Schnittmuster für den Wandel

Wie die Verlegerin Aenne Burda mit einer Nähzeitschrift die Politik beeinflusste.



Drei Frauen posieren für ein Burda-Magazin-Cover aus dem Frühling/Sommer 1960. Die Frau im Vordergrund trägt einen grauen Mantel mit einer weißen Rose am Revers und lächelt selbstbewusst. Links von ihr eine Frau mit einem violetten Hut und Netzschleier, sie wirkt elegant. Rechts eine Frau in einem hellrosa Kostüm, ebenfalls mit einem Lächeln. Der Hintergrund ist schlicht gehalten, der Burda-Schriftzug dominiert das Bild.
Abbildung: © ddp

• Deutsche Models zeigten auf dem Laufsteg die neueste Mode, das russische Ballett-Ensemble vom Bolschoi-Theater und Clowns des Moskauer Staatszirkus traten auf, im Finale wurden zu Tschaikowski Brautkleider vorgeführt. Im Publikum saßen um die 800 Menschen, darunter viele Ehefrauen von sowjetischen Politikern.

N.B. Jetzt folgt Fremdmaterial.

(** What [loadDashboard] leaves alone, and the two requests it starts
    with. *)
Lemma loadDashboard_frame env (s : State) (b : Browser) :
  let '(s', b') := loadDashboard env (s, b) in
  form s' = form s /\ selectedDate s' = selectedDate s
  /\ submitting s' = submitting s
  /\ (entries s' <> entries s -> getEntries env (dashboardParams s) = inr (entries s'))
  /\ exists rest,
       effects b' = effects b
         ++ [HttpGet "/cash-entries" (dashboardParams s);
             HttpGet "/cash-summary/daily" [("date"%string, selectedDate s)]]
         ++ rest
       /\ Forall (fun e => exists p r, e = Navigate p r) rest.
Proof.
  unfold loadDashboard.
  change (dashboardParams (setError [] (setLoadingDashboard true s)))
    with (dashboardParams s).
  cbn [selectedDate setError setLoadingDashboard].
  assert (Hcaught : forall err,
    let '(s', b') :=
      match err with
      | AxiosError (Some 401) _ =>
          (setLoadingDashboard false (setError [] (setLoadingDashboard true s)),
           handleUnauthorized
             (perform (HttpGet "/cash-summary/daily" [("date"%string, selectedDate s)])
                (perform (HttpGet "/cash-entries" (dashboardParams s)) b)))
      | _ =>
          (setLoadingDashboard false
             (setError (js "Nao foi possivel carregar os dados do caixa. Verifique se o backend esta rodando.")
                (setError [] (setLoadingDashboard true s))),
           perform (HttpGet "/cash-summary/daily" [("date"%string, selectedDate s)])
             (perform (HttpGet "/cash-entries" (dashboardParams s)) b))
      end in
    form s' = form s /\ selectedDate s' = selectedDate s
    /\ submitting s' = submitting s /\ entries s' = entries s
    /\ exists rest,
         effects b' = effects b
           ++ [HttpGet "/cash-entries" (dashboardParams s);
               HttpGet "/cash-summary/daily" [("date"%string, selectedDate s)]]
           ++ rest
         /\ Forall (fun e => exists p r, e = Navigate p r) rest).
  { intros err.
    assert (Hkept : exists rest,
      effects (perform (HttpGet "/cash-summary/daily" [("date"%string, selectedDate s)])
                (perform (HttpGet "/cash-entries" (dashboardParams s)) b))
      = effects b
           ++ [HttpGet "/cash-entries" (dashboardParams s);
               HttpGet "/cash-summary/daily" [("date"%string, selectedDate s)]]
           ++ rest
         /\ Forall (fun e => exists p r, e = Navigate p r) rest).
    { exists []. cbn. rewrite <- !app_assoc. by cbn. }
    assert (Hended : exists rest,
      effects (handleUnauthorized
                 (perform (HttpGet "/cash-summary/daily" [("date"%string, selectedDate s)])
                    (perform (HttpGet "/cash-entries" (dashboardParams s)) b)))
      = effects b
           ++ [HttpGet "/cash-entries" (dashboardParams s);
               HttpGet "/cash-summary/daily" [("date"%string, selectedDate s)]]
           ++ rest
         /\ Forall (fun e => exists p r, e = Navigate p r) rest).
    { exists [Navigate "/login" true]. cbn. rewrite <- !app_assoc. cbn.
      split; [done |]. repeat constructor. by eexists _, _. }
    destruct err as [[status |] m | m]; try (by cbn).
    by_status; by cbn. }
  assert (Hweak : forall err,
    let '(s', b') :=
      match err with
      | AxiosError (Some 401) _ =>
          (setLoadingDashboard false (setError [] (setLoadingDashboard true s)),
           handleUnauthorized
             (perform (HttpGet "/cash-summary/daily" [("date"%string, selectedDate s)])
                (perform (HttpGet "/cash-entries" (dashboardParams s)) b)))
      | _ =>
          (setLoadingDashboard false
             (setError (js "Nao foi possivel carregar os dados do caixa. Verifique se o backend esta rodando.")
                (setError [] (setLoadingDashboard true s))),
           perform (HttpGet "/cash-summary/daily" [("date"%string, selectedDate s)])
             (perform (HttpGet "/cash-entries" (dashboardParams s)) b))
      end in
    form s' = form s /\ selectedDate s' = selectedDate s
    /\ submitting s' = submitting s
    /\ (entries s' <> entries s ->
        getEntries env (dashboardParams s) = inr (entries s'))
    /\ exists rest,
         effects b' = effects b
           ++ [HttpGet "/cash-entries" (dashboardParams s);
               HttpGet "/cash-summary/daily" [("date"%string, selectedDate s)]]
           ++ rest
         /\ Forall (fun e => exists p r, e = Navigate p r) rest).
  { intros err. specialize (Hcaught err).
    destruct (match err with AxiosError _ _ => _ | OtherError _ => _ end) as [s' b'].
    destruct Hcaught as (H1 & H2 & H3 & H4 & H5). done. }
  destruct (getEntries env (dashboardParams s)) as [listErr | entriesRes],
    (getSummary env _) as [summaryErr | summaryRes]; try apply Hweak.
  cbn. repeat split; try done. exists []. rewrite <- !app_assoc. by cbn.
Qed.

(** X11: [loadDashboard] replaces the entries and the summary together
    or not at all.  Both requests are always issued, and the loading flag is
    off at the end.  When both are answered, the entries and the summary
    shown are the two answers, no error is shown and the storage is as it
    was.  When either fails, the entries and the summary shown stay as they
    were (also the half that was answered); the rejection caught is the one
    of the request that failed, the earlier one when both failed, and on it
    alone depends what follows: a [401] ends the session and shows no error,
    anything else shows the loading error and leaves the storage as it
    was. *)
Theorem loadDashboard_all_or_nothing env (s : State) (b : Browser) :
  let '(s', b') := loadDashboard env (s, b) in
  let listed := getEntries env (dashboardParams s) in
  let summed := getSummary env [("date"%string, selectedDate s)] in
  let requested :=
    perform (HttpGet "/cash-summary/daily" [("date"%string, selectedDate s)])
      (perform (HttpGet "/cash-entries" (dashboardParams s)) b) in
  loadingDashboard s' = false
  /\ match dashboardRejection env s with
     | None =>
         listed = inr (entries s')
         /\ (exists m, summed = inr m /\ summary s' = Some m)
         /\ error s' = [] /\ b' = requested
     | Some err =>
         entries s' = entries s /\ summary s' = summary s
         /\ match err with
            | AxiosError (Some 401) _ =>
                b' = handleUnauthorized requested /\ endsSession b b'
                /\ error s' = []
            | _ =>
                b' = requested /\ error s' <> []
            end
     end.
Proof.
  unfold loadDashboard, dashboardRejection.
  change (dashboardParams (setError [] (setLoadingDashboard true s)))
    with (dashboardParams s).
  cbn [selectedDate setError setLoadingDashboard].
  assert (Hended : endsSession b
    (handleUnauthorized
       (perform (HttpGet "/cash-summary/daily" [("date"%string, selectedDate s)])
          (perform (HttpGet "/cash-entries" (dashboardParams s)) b)))).
  { split; [done |]. cbn. apply last_snoc. }
  assert (Hcaught : forall err,
    let '(s', b') :=
      match err with
      | AxiosError (Some 401) _ =>
          (setLoadingDashboard false (setError [] (setLoadingDashboard true s)),
           handleUnauthorized
             (perform (HttpGet "/cash-summary/daily" [("date"%string, selectedDate s)])
                (perform (HttpGet "/cash-entries" (dashboardParams s)) b)))
      | _ =>
          (setLoadingDashboard false
             (setError (js "Nao foi possivel carregar os dados do caixa. Verifique se o backend esta rodando.")
                (setError [] (setLoadingDashboard true s))),
           perform (HttpGet "/cash-summary/daily" [("date"%string, selectedDate s)])
             (perform (HttpGet "/cash-entries" (dashboardParams s)) b))
      end in
    loadingDashboard s' = false
    /\ entries s' = entries s /\ summary s' = summary s
    /\ match err with
       | AxiosError (Some 401) _ =>
           b' = handleUnauthorized
                  (perform (HttpGet "/cash-summary/daily" [("date"%string, selectedDate s)])
                     (perform (HttpGet "/cash-entries" (dashboardParams s)) b))
           /\ endsSession b b' /\ error s' = []
       | _ =>
           b' = perform (HttpGet "/cash-summary/daily" [("date"%string, selectedDate s)])
                  (perform (HttpGet "/cash-entries" (dashboardParams s)) b)
           /\ error s' <> []
       end).
  { intros err. destruct err as [[status |] m | m]; try (by cbn).
    by_status; by cbn. }
  destruct (getEntries env (dashboardParams s)) as [listErr | entriesRes],
    (getSummary env _) as [summaryErr | summaryRes]; try apply Hcaught.
  cbn. split; [done |]. split; [done |]. split; [by exists summaryRes | done].
Qed.

Lemma effects_app_ne (l : list Effect) (x : Effect) (rest : list Effect) :
  l ++ x :: rest <> l.
Proof.
  intros H. apply (f_equal length) in H. rewrite length_app in H. cbn in H. lia.
Qed.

Als Ehrengast präsentierte sich in der ersten Reihe die deutsche Verlegerin Aenne Burda, damals 77 Jahre alt. Mit dem Spektakel im Säulensaal des Moskauer Gewerkschaftshauses feierten westliche und sowjetische Gäste im Jahr 1987 gemeinsam die Einführung einer Zeitschrift: Die Verlegerin hatte es geschafft, ihr Magazin »BurdaModen« in russischer Sprache auf dem sowjetischen Markt zu platzieren – als erste westliche Zeitschrift überhaupt.